Building AIs is a form of getting computers to do things they couldn’t do before. It’s a relatively new, or at least up to recently relatively infrequent, way of programming, but it doesn’t mean it’s not programming. This isn’t, I think, a controversial statement.

What’s perhaps less recognized is that when a programmer builds an AI, the code they use to train it isn’t the program: the AI is the program. That it’s opaque, hard to debug, and poorly understood — that we are more often pushed to add features than allowed to make it robust, that documentation is next to non-existent and that “debugging by printf” is still the default, are all-too-familiar signs of an impatient industry and an immature discipline, not philosophically deep and structurally unavoidable features of AI.

In short: most contemporary AIs — not the training libraries, the AIs built with them — are powerful, buggy, intriguing, and ugly.

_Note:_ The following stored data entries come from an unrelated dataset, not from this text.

(* ===== verification/C2Qspi.v ===== *)
(** * QSPI controller: vendor/openecos/starrysky/c2/src/c2_qspi.c

    Two status conventions: the FIFO path waits for bit 0 of STATUS to clear,
    the raw path for a caller-chosen pattern.  A poll budget is shared by all
    the waits of a call.  [reg = false] is a NULL register block. *)
From S2P Require Import Prelude MachineInt Mmio.

Inductive qspi_reg : Type := STATUS | CLKDIV | CMD | ADR | LEN | DUM | TXFIFO | RXFIFO | INTCFG.
#[export] Instance qspi_reg_eq : EqDecision qspi_reg.
Proof. solve_decision. Defined.

Definition C2_QSPI_STATUS_SDK_BUSY_MASK : Z := 1.
Definition C2_QSPI_CONTROL_RESET_ASSERT : Z := 16.
Definition C2_QSPI_RAW_PSRAM_TRIGGER : Z := 258.
Definition C2_QSPI_RAW_PSRAM_DONE : Z := 1.
Definition C2_QSPI_RAW_PSRAM_BYTE_LENGTH : Z := 524288.
Definition C2_QSPI_RAW_WRITE_CMD : Z := 1.
Definition C2_QSPI_RAW_WRITE_ADR : Z := 2.
Definition C2_QSPI_RAW_WRITE_LEN : Z := 4.
Definition C2_QSPI_RAW_WRITE_DUM : Z := 8.
Definition C2_QSPI_RAW_WRITE_TXFIFO : Z := 16.
Definition C2_QSPI_RAW_WRITE_ALL_MASK : Z := 31.

(** The enumerators are the CMD words 1..4 << 16. *)
Definition c2_qspi_cs_valid (cs : Z) : bool :=
  (cs =? 65536) || (cs =? 131072) || (cs =? 196608) || (cs =? 262144).

(** The status and what is left of the budget. *)
Fixpoint c2_qspi_poll_sdk_idle (remaining : nat) : io qspi_reg (c2_status_t * nat) :=
  match remaining with
  | O => mret (C2_ERROR_TIMEOUT, O)
  | S remaining =>
      status ← c2_mmio_read32 STATUS;
      (if negb (bit_set status C2_QSPI_STATUS_SDK_BUSY_MASK) then mret (C2_OK, remaining)
       else c2_qspi_poll_sdk_idle remaining)
  end.

Definition c2_qspi_init (reg : bool) (clkdiv : Z) : io qspi_reg c2_status_t :=
  if negb reg then mret C2_ERROR_INVALID_ARGUMENT
  else
    c2_mmio_write32 CLKDIV clkdiv;; c2_mmio_write32 CMD 0;; c2_mmio_write32 ADR 0;;
    c2_mmio_write32 LEN 0;; mret C2_OK.

Definition c2_qspi_set_clkdiv (reg : bool) (clkdiv : Z) : io qspi_reg c2_status_t :=
  if negb reg then mret C2_ERROR_INVALID_ARGUMENT else c2_mmio_write32 CLKDIV clkdiv;; mret C2_OK.

Definition c2_qspi_reset (reg : bool) : io qspi_reg c2_status_t :=
  if negb reg then mret C2_ERROR_INVALID_ARGUMENT
  else c2_mmio_write32 STATUS C2_QSPI_CONTROL_RESET_ASSERT;; c2_mmio_write32 STATUS 0;; mret C2_OK.

Definition c2_qspi_select (reg : bool) (cs poll_limit : Z) : io qspi_reg c2_status_t :=
  if negb reg || negb (c2_qspi_cs_valid cs) then mret C2_ERROR_INVALID_ARGUMENT
  else
    r ← c2_qspi_poll_sdk_idle (Z.to_nat poll_limit);
    (if negb (c2_ok r.1) then mret r.1 else c2_mmio_write32 CMD cs;; mret C2_OK).

Definition c2_qspi_read_status (reg : bool) (status : option Z) : io qspi_reg (c2_status_t * option Z) :=
  match reg, status with
  | true, Some _ => v ← c2_mmio_read32 STATUS; mret (C2_OK, Some v)
  | _, _ => fail C2_ERROR_INVALID_ARGUMENT status
  end.

Definition c2_qspi_wait_sdk_idle (reg : bool) (poll_limit : Z) : io qspi_reg c2_status_t :=
  if negb reg then mret C2_ERROR_INVALID_ARGUMENT
  else r ← c2_qspi_poll_sdk_idle (Z.to_nat poll_limit); mret r.1.

Definition c2_qspi_fifo_write_word (reg : bool) (word poll_limit : Z) : io qspi_reg c2_status_t :=
  if negb reg then mret C2_ERROR_INVALID_ARGUMENT
  else
    r ← c2_qspi_poll_sdk_idle (Z.to_nat poll_limit);
    (if negb (c2_ok r.1) then mret r.1 else c2_mmio_write32 TXFIFO word;; mret C2_OK).

Definition c2_qspi_fifo_read_word_raw (reg : bool) (word : option Z) : io qspi_reg (c2_status_t * option Z) :=
  match reg, word with
  | true, Some _ => v ← c2_mmio_read32 RXFIFO; mret (C2_OK, Some v)
  | _, _ => fail C2_ERROR_INVALID_ARGUMENT word
  end.

(** The status, the bytes submitted and the budget left when the loop ends. *)
Fixpoint qspi_write_loop (data : list Z) (remaining : nat) (submitted : Z)
    : io qspi_reg (c2_status_t * Z * nat) :=
  match data with
  | [] => mret (C2_OK, submitted, remaining)
  | byte :: data =>
      r ← c2_qspi_poll_sdk_idle remaining;
      (if negb (c2_ok r.1) then mret (r.1, submitted, r.2)
       else c2_mmio_write32 TXFIFO byte;; qspi_write_loop data r.2 (submitted + 1))
  end.

Definition c2_qspi_write_bytes (reg : bool) (data : option (list Z)) (length poll_limit : Z)
    (bytes_submitted : option Z) : io qspi_reg (c2_status_t * option Z) :=
  let report n := match bytes_submitted with Some _ => Some n | None => None end in
  if negb reg || (negb (length =? 0) && match data with None => true | Some _ => false end)
  then mret (C2_ERROR_INVALID_ARGUMENT, report 0)
  else if length =? 0 then mret (C2_OK, report 0)
  else if (length >? UINT32_MAX - 1) || (poll_limit <? length + 1)
  then mret (C2_ERROR_INVALID_ARGUMENT, report 0)
  else
    r ← qspi_write_loop (take (Z.to_nat length) (default [] data)) (Z.to_nat poll_limit) 0;
    let '(status, submitted, remaining) := r in
    (if negb (c2_ok status) then mret (status, report submitted)
     else r ← c2_qspi_poll_sdk_idle remaining; mret (r.1, report submitted)).

Record c2_qspi_raw_transaction : Type := mk_transaction {
  write_mask : Z; command_word : Z; address_word : Z; length_word : Z; dummy_word : Z; tx_word : Z;
  trigger_word : Z; completion_mask : Z; completion_value : Z }.

Definition write_if (b : bool) (r : qspi_reg) (v : Z) : io qspi_reg unit :=
  if b then c2_mmio_write32 r v else mret tt.

(** The completion wait; [status] is the last word sampled. *)
Fixpoint raw_poll (polls_left : nat) (t : c2_qspi_raw_transaction) (status : Z) : io qspi_reg (c2_status_t * Z) :=
  match polls_left with
  | O => mret (C2_ERROR_TIMEOUT, status)
  | S polls_left =>
      status ← c2_mmio_read32 STATUS;
      (if Z.land status (completion_mask t) =? Z.land (completion_value t) (completion_mask t)
       then mret (C2_OK, status)
       else raw_poll polls_left t status)
  end.

Definition c2_qspi_transaction_raw (reg : bool) (transaction : option c2_qspi_raw_transaction)
    (poll_limit : Z) (last_status : option Z) : io qspi_reg (c2_status_t * option Z) :=
  let report n := match last_status with Some _ => Some n | None => None end in
  match transaction with
  | None => mret (C2_ERROR_INVALID_ARGUMENT, report 0)
  | Some t =>
      if negb reg || (poll_limit =? 0) || (completion_mask t =? 0) ||
         bit_set (write_mask t) (u32 (Z.lnot C2_QSPI_RAW_WRITE_ALL_MASK))
      then mret (C2_ERROR_INVALID_ARGUMENT, report 0)
      else
        write_if (bit_set (write_mask t) C2_QSPI_RAW_WRITE_CMD) CMD (command_word t);;
        write_if (bit_set (write_mask t) C2_QSPI_RAW_WRITE_ADR) ADR (address_word t);;
        write_if (bit_set (write_mask t) C2_QSPI_RAW_WRITE_LEN) LEN (length_word t);;
        write_if (bit_set (write_mask t) C2_QSPI_RAW_WRITE_DUM) DUM (dummy_word t);;
        write_if (bit_set (write_mask t) C2_QSPI_RAW_WRITE_TXFIFO) TXFIFO (tx_word t);;
        c2_mmio_write32 STATUS (trigger_word t);;
        r ← raw_poll (Z.to_nat poll_limit) t 0;
        mret (r.1, report r.2)
  end.

(** ** The FIFO protocol

    A byte enters the FIFO right after a status read with the busy bit clear;
    a completed call ends with one more such read. *)

Definition busy (s : Z) : bool := bit_set s C2_QSPI_STATUS_SDK_BUSY_MASK.

Inductive fifo_trace : list (access qspi_reg) -> list Z -> nat -> bool -> Prop :=
| fifo_nil : fifo_trace [] [] 0 false
| fifo_idle s : busy s = false -> fifo_trace [Rd STATUS s] [] 1 true
| fifo_busy s l bytes polls fin : busy s = true ->
    fifo_trace l bytes polls fin -> fifo_trace (Rd STATUS s :: l) bytes (S polls) fin
| fifo_sent s byte l bytes polls fin : busy s = false ->
    fifo_trace l bytes polls fin -> fifo_trace (Rd STATUS s :: Wr TXFIFO byte :: l) (byte :: bytes) (S polls) fin.

Section Fifo.
Context {d : Device qspi_reg}.
Implicit Types (h l : list (access qspi_reg)).

(** A wait that does not end: only busy reads. *)
Definition busy_reads l : Prop := Forall (fun e => exists s, e = Rd STATUS s /\ busy s = true) l.

Lemma busy_prefix l l2 bytes k fin : busy_reads l ->
  fifo_trace l2 bytes k fin -> fifo_trace (l ++ l2) bytes (length l + k) fin.
Proof. induction 1 as [|e l (s & -> & Hs) _ IH]; intros H2; [done|]. cbn. by apply fifo_busy, IH. Qed.

Lemma poll_wp remaining h :
  io_wp (c2_qspi_poll_sdk_idle remaining) h (fun r h' => exists l,
    busy_reads l /\
    ((r.1 = C2_OK /\ exists s, busy s = false /\ h' = h ++ l ++ [Rd STATUS s] /\ (length l + 1 + r.2 = remaining)%nat) \/
     (r.1 = C2_ERROR_TIMEOUT /\ h' = h ++ l /\ length l = remaining /\ r.2 = 0%nat))).
Proof.
  revert h. induction remaining as [|remaining IH]; intros h; cbn [c2_qspi_poll_sdk_idle].
  - io_step. exists []. split; [by constructor|]. right. by rewrite app_nil_r.
  - io_step. io_step. io_step; zbool.
    + io_step. exists []. split; [by constructor|]. left. split; [done|]. exists v. cbn. auto with lia.
    + eapply io_wp_mono; [apply IH|]. intros [st rem] h' (l & Hl & Hr). cbn [fst snd] in *.
      exists (Rd STATUS v :: l). split; [constructor; eauto|]. rewrite <- !app_assoc in Hr. cbn [length app] in *.
      destruct Hr as [(-> & s & Hs & -> & Hn)|(-> & -> & Hn & ->)]; [left|right; by rewrite Hn].
      split; [done|]. exists s. rewrite <- app_assoc. auto with lia.
Qed.

Lemma qspi_write_loop_wp data remaining submitted h :
  io_wp (qspi_write_loop data remaining submitted) h (fun r h' => exists l n polls,
    h' = h ++ l /\ fifo_trace l (take n data) polls false /\ (n <= length data)%nat /\
    r.1.2 = submitted + Z.of_nat n /\ (polls + r.2 = remaining)%nat /\
    (r.1.1 = C2_OK /\ n = length data \/ r.1.1 = C2_ERROR_TIMEOUT /\ r.2 = 0%nat)).
Proof.
  revert remaining submitted h. induction data as [|byte data IH]; intros remaining submitted h; cbn [qspi_write_loop].
  - io_step. exists [], 0%nat, 0%nat. rewrite app_nil_r, Z.add_0_r. repeat split; auto using fifo_nil.
  - io_step. eapply io_wp_mono; [apply poll_wp|].
    intros [st rem] h' (l & Hl & [(-> & s & Hs & -> & Hn)|(-> & -> & Hn & ->)]); cbn [fst snd c2_ok negb] in *.
    + do 2 io_step. eapply io_wp_mono; [apply IH|].
      intros [[st2 m] rem2] h' (l2 & n & polls & -> & Ht & Hle & Hm & Hp & Hst). cbn [fst snd] in *.
      exists (l ++ Rd STATUS s :: Wr TXFIFO byte :: l2), (S n), (length l + S polls)%nat.
      rewrite <- !app_assoc. split; [done|]. cbn [take length].
      split; [by apply busy_prefix, fifo_sent|]. split; [lia|]. split; [lia|]. split; [lia|].
      destruct Hst as [[-> ->]|[-> ->]]; [left|right]; auto.
    + io_step. exists l, 0%nat, (length l). split; [done|].
      split; [rewrite <- (app_nil_r l) at 1; rewrite <- (Nat.add_0_r (length l)); by apply busy_prefix, fifo_nil|].
      cbn [fst snd]. split; [lia|]. split; [lia|]. split; [lia|]. by right.
Qed.

Lemma fifo_trace_app l1 b1 k1 l2 b2 k2 fin :
  fifo_trace l1 b1 k1 false -> fifo_trace l2 b2 k2 fin -> fifo_trace (l1 ++ l2) (b1 ++ b2) (k1 + k2) fin.
Proof.
  intros H1 H2. remember false as f eqn:Ef. induction H1 as [|s Hs|s l b k f' Hs H1 IH|s x l b k f' Hs H1 IH]; try done;
    cbn; [apply fifo_busy|apply fifo_sent]; auto.
Qed.

Lemma busy_only l : busy_reads l -> fifo_trace l [] (length l) false.
Proof.
  intros Hl. pose proof (busy_prefix l [] [] 0 false Hl fifo_nil) as H.
  by rewrite app_nil_r, Nat.add_0_r in H.
Qed.

Definition submitted_ok data poll_limit h (r : c2_status_t * option Z) h' : Prop := exists n l polls,
  r.2 = Some n /\ h' = h ++ l /\ fifo_trace l (take (Z.to_nat n) data) polls (c2_ok r.1) /\
  0 <= n <= Z.of_nat (length data) /\ Z.of_nat polls <= poll_limit /\
  (r.1 = C2_OK /\ n = Z.of_nat (length data) \/ r.1 = C2_ERROR_TIMEOUT /\ Z.of_nat polls = poll_limit).

Lemma submit_wp data poll_limit h : 0 <= poll_limit ->
  io_wp (r ← qspi_write_loop data (Z.to_nat poll_limit) 0;
         let '(status, submitted, remaining) := r in
         (if negb (c2_ok status) then mret (status, Some submitted)
          else r ← c2_qspi_poll_sdk_idle remaining; mret (r.1, Some submitted))) h
    (submitted_ok data poll_limit h).
Proof.
  intros Hp. io_step. eapply io_wp_mono; [apply qspi_write_loop_wp|].
  intros [[st1 m] rem] h1 (l & k & polls & -> & Ht & Hk & Hm & Hrem & Hst). cbn [fst snd] in *.
  assert (m = Z.of_nat k) as -> by lia. destruct Hst as [[-> ->]|[-> ->]]; cbn [c2_ok negb].
  - io_step. eapply io_wp_mono; [apply poll_wp|]. rewrite firstn_all in Ht.
    intros [st2 rem2] h2 (l2 & Hl2 & Hr2); cbn [fst snd] in Hr2.
    destruct Hr2 as [(-> & s & Hs & -> & Hn)|(-> & -> & Hn & ->)]; io_step;
      exists (Z.of_nat (length data)); cbn [fst snd c2_ok]; rewrite Nat2Z.id, firstn_all, <- !app_assoc.
    + exists (l ++ l2 ++ [Rd STATUS s]), (polls + (length l2 + 1))%nat. do 2 (split; [done|]).
      split; [replace data with (data ++ []) by apply app_nil_r; eapply fifo_trace_app, busy_prefix, fifo_idle; done|]. split; [lia|]. split; [lia|]. by left.
    + exists (l ++ l2), (polls + length l2)%nat. do 2 (split; [done|]).
      split; [replace data with (data ++ []) by apply app_nil_r; eapply fifo_trace_app, busy_only; done|]. split; [lia|]. split; [lia|]. right. split; [done|lia].
  - io_step. exists (Z.of_nat k), l, polls. cbn [fst snd c2_ok]. rewrite Nat2Z.id. do 3 (split; [done|]).
    split; [lia|]. split; [lia|]. right. split; [done|lia].
Qed.

(** A FIFO write against every device: each byte enters the FIFO right after a status read
    with the busy bit clear, the bytes submitted are exactly the reported prefix of the buffer,
    all the waits together make at most poll_limit reads, OK means that every byte was
    submitted and the controller seen idle again, and TIMEOUT that the budget is spent; a
    budget that cannot suffice is refused before any access. *)
Theorem qspi_write_bytes_spec data poll_limit h st n h' :
  data <> [] -> Z.of_nat (length data) <= UINT32_MAX - 1 -> 0 <= poll_limit ->
  exec (c2_qspi_write_bytes true (Some data) (Z.of_nat (length data)) poll_limit (Some 0)) h = ((st, Some n), h') ->
  (poll_limit <= Z.of_nat (length data) -> st = C2_ERROR_INVALID_ARGUMENT /\ n = 0 /\ h' = h) /\
  (Z.of_nat (length data) < poll_limit -> exists l polls,
     h' = h ++ l /\ fifo_trace l (take (Z.to_nat n) data) polls (c2_ok st) /\
     0 <= n <= Z.of_nat (length data) /\ Z.of_nat polls <= poll_limit /\
     (st = C2_OK /\ n = Z.of_nat (length data) \/
      st = C2_ERROR_TIMEOUT /\ Z.of_nat polls = poll_limit)).
Proof.
  intros Hd Hlen Hp. unfold c2_qspi_write_bytes. cbn [negb orb].
  rewrite (proj2 (Z.eqb_neq (Z.of_nat (length data)) 0)) by (destruct data; [done|cbn; lia]). cbn [negb andb].
  rewrite Z.gtb_ltb, (proj2 (Z.ltb_ge _ _)) by lia. cbn [orb].
  change (default [] (Some data)) with data. rewrite Nat2Z.id, firstn_all.
  destruct (Z.ltb_spec poll_limit (Z.of_nat (length data) + 1)); intros E.
  { injection E as <- <- <-. split; [done|lia]. }
  split; [lia|]. intros _.
  destruct (io_wp_exec _ _ _ _ _ (submit_wp data poll_limit h Hp) E) as (m & l & polls & [= ->] & -> & H1).
  by exists l, polls.
Qed.
End Fifo.

(** ** Witness: a controller that is never busy *)

Lemma qspi_write_bytes_witness :
  exists l polls, fifo_trace l [65; 66] polls true /\
    exec (d:=const_device 0 zero_u32) (c2_qspi_write_bytes true (Some [65; 66]) 2 3 (Some 0)) [] = ((C2_OK, Some 2), l).
Proof.
  assert (exec (d:=const_device 0 zero_u32) (c2_qspi_write_bytes true (Some [65; 66]) 2 3 (Some 0)) []
    = ((C2_OK, Some 2), [Rd STATUS 0; Wr TXFIFO 65; Rd STATUS 0; Wr TXFIFO 66; Rd STATUS 0])) as E by by vm_compute.
  destruct (@qspi_write_bytes_spec (const_device 0 zero_u32) [65; 66] 3 [] _ _ _ ltac:(done)
    ltac:(cbn; unfold UINT32_MAX; lia) ltac:(lia) E) as [_ H].
  destruct (H ltac:(cbn; lia)) as (l & polls & El & Ht & _). exists l, polls. cbn in El. subst l.
  split; [exact Ht|exact E].
Defined.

They are by and large badly engineered: not because there’s a lack of talent or money in the field, but because they are new and the competitive urgency lies elsewhere (something that often kills companies and sometimes people; as much as computer engineering in the wild has lagged behind what we know is possible in terms of robustness and elegance, contemporary AI makes COBOL bank systems look like something written by Dijkstra (another name that, if new to you, you should definitely look up).

This isn’t a plea to renounce the contemporary AI push: it’s allowing us to do things we couldn’t before. It’s a notice that it’s in its very early stages, and that it won’t continue forever the way it is. Future AI will have a richer conceptual structure and a deeper algorithmic understanding of what it’s doing — not just how it was trained — and will require programming skills different in detail from current ones but conceptually the same.

Good software is almost always beautiful; it’s a programmer’s sort of beauty, just like a chemical engineer can see the beauty in a synthetic route, or a musician appreciates a technical gesture. My view — you can certainly disagree — it that most AI right now isn’t beautiful in that sense. That’s a very optimistic view, because it tells me that the most interesting times are ahead, and that instead of the “obsolescence of programming” — a prediction that more often than not betrays a shallow understanding of what programmers do, as if it were little more than typing code — we are right now grappling with the problem of building new conceptual frameworks for the next phase of this art we love.

(Beyond the money, besides the spotlight, before the IPOs and far away from the blog posts – there’s always love.)